DATASET RECORDS |
Lemma rstrip_idempotent (s : pystr) : rstrip (rstrip s) = rstrip s.
Proof.
  unfold rstrip. now rewrite rev_involutive, lstrip_idempotent.
Qed.

(** Trimming the right end leaves a trimmed left end trimmed. *)
Lemma lstrip_rstrip (c : N) (t : pystr) :
  is_space c = false -> lstrip (rstrip (c :: t)) = rstrip (c :: t).
Proof.
  intros H. unfold rstrip. cbn [rev].
  destruct (lstrip_snoc (rev t) c H) as (l' & ->).
  rewrite rev_app_distr. cbn [rev app]. now apply lstrip_fixed.
Qed.

(** [s.strip().strip() == s.strip()] *)
Lemma strip_idempotent (s : pystr) : strip (strip s) = strip s.
Proof.
  unfold strip. destruct (lstrip s) as [|c t] eqn:E; [reflexivity|].
  rewrite (lstrip_rstrip c t (lstrip_head s c t E)).
  apply rstrip_idempotent.
Qed.

Section Dict.
Context {V : Type}.
Implicit Types (d : dict V) (k : pystr) (v : V).

Lemma dict_get_set_same d k v : dict_get (dict_set d k v) k = Some v.
Proof.
  induction d as [|[k' v'] d IH]; simpl.
  - now rewrite str_eqb_refl.
  - destruct (str_eqb k k') eqn:E; simpl; rewrite E; auto.
Qed.

Lemma dict_get_set_other d k k' v :
  k <> k' -> dict_get (dict_set d k v) k' = dict_get d k'.
Proof.
  intros Hne. induction d as [|[k0 v0] d IH]; simpl.
  - assert (str_eqb k' k = false) as -> by (apply str_eqb_neq; congruence).
    reflexivity.
  - destruct (str_eqb k k0) eqn:E; simpl.
    + apply str_eqb_eq in E. subst k0.
      assert (str_eqb k' k = false) as -> by (apply str_eqb_neq; congruence).
      reflexivity.
    + destruct (str_eqb k' k0); auto.
Qed.

Lemma dict_get_set d k k' v :
  dict_get (dict_set d k v) k' = if str_eqb k' k then Some v else dict_get d k'.
Proof.
  destruct (str_eqb k' k) eqn:E.
  - apply str_eqb_eq in E. subst. apply dict_get_set_same.
  - apply str_eqb_neq in E. apply dict_get_set_other. congruence.
Qed.

Lemma dict_contains_In d k : dict_contains d k = true <-> In k (dict_keys d).
Proof.
  unfold dict_contains. induction d as [|[k' v'] d IH]; simpl.
  - split; [discriminate | tauto].
  - destruct (str_eqb k k') eqn:E.
    + apply str_eqb_eq in E. subst. tauto.
    + apply str_eqb_neq in E. rewrite IH. split; [tauto|].
      intros [H|H]; [congruence | assumption].
Qed.

Lemma dict_contains_not_In d k : dict_contains d k = false <-> ~ In k (dict_keys d).
Proof.
  rewrite <- dict_contains_In. destruct (dict_contains d k); split; congruence.
Qed.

WHAT YOU ARE ASKED TO DO |
Output the entries above in their entirety, exactly as written.

EXERCISE SOLUTION |
Lemma rstrip_idempotent (s : pystr) : rstrip (rstrip s) = rstrip s.
Proof.
  unfold rstrip. now rewrite rev_involutive, lstrip_idempotent.
Qed.

(** Trimming the right end leaves a trimmed left end trimmed. *)
Lemma lstrip_rstrip (c : N) (t : pystr) :
  is_space c = false -> lstrip (rstrip (c :: t)) = rstrip (c :: t).
Proof.
  intros H. unfold rstrip. cbn [rev].
  destruct (lstrip_snoc (rev t) c H) as (l' & ->).
  rewrite rev_app_distr. cbn [rev app]. now apply lstrip_fixed.
Qed.

(** [s.strip().strip() == s.strip()] *)
Lemma strip_idempotent (s : pystr) : strip (strip s) = strip s.
Proof.
  unfold strip. destruct (lstrip s) as [|c t] eqn:E; [reflexivity|].
  rewrite (lstrip_rstrip c t (lstrip_head s c t E)).
  apply rstrip_idempotent.
Qed.

Section Dict.
Context {V : Type}.
Implicit Types (d : dict V) (k : pystr) (v : V).

Lemma dict_get_set_same d k v : dict_get (dict_set d k v) k = Some v.
Proof.
  induction d as [|[k' v'] d IH]; simpl.
  - now rewrite str_eqb_refl.
  - destruct (str_eqb k k') eqn:E; simpl; rewrite E; auto.
Qed.

Lemma dict_get_set_other d k k' v :
  k <> k' -> dict_get (dict_set d k v) k' = dict_get d k'.
Proof.
  intros Hne. induction d as [|[k0 v0] d IH]; simpl.
  - assert (str_eqb k' k = false) as -> by (apply str_eqb_neq; congruence).
    reflexivity.
  - destruct (str_eqb k k0) eqn:E; simpl.
    + apply str_eqb_eq in E. subst k0.
      assert (str_eqb k' k = false) as -> by (apply str_eqb_neq; congruence).
      reflexivity.
    + destruct (str_eqb k' k0); auto.
Qed.

Lemma dict_get_set d k k' v :
  dict_get (dict_set d k v) k' = if str_eqb k' k then Some v else dict_get d k'.
Proof.
  destruct (str_eqb k' k) eqn:E.
  - apply str_eqb_eq in E. subst. apply dict_get_set_same.
  - apply str_eqb_neq in E. apply dict_get_set_other. congruence.
Qed.

Lemma dict_contains_In d k : dict_contains d k = true <-> In k (dict_keys d).
Proof.
  unfold dict_contains. induction d as [|[k' v'] d IH]; simpl.
  - split; [discriminate | tauto].
  - destruct (str_eqb k k') eqn:E.
    + apply str_eqb_eq in E. subst. tauto.
    + apply str_eqb_neq in E. rewrite IH. split; [tauto|].
      intros [H|H]; [congruence | assumption].
Qed.

Lemma dict_contains_not_In d k : dict_contains d k = false <-> ~ In k (dict_keys d).
Proof.
  rewrite <- dict_contains_In. destruct (dict_contains d k); split; congruence.
Qed.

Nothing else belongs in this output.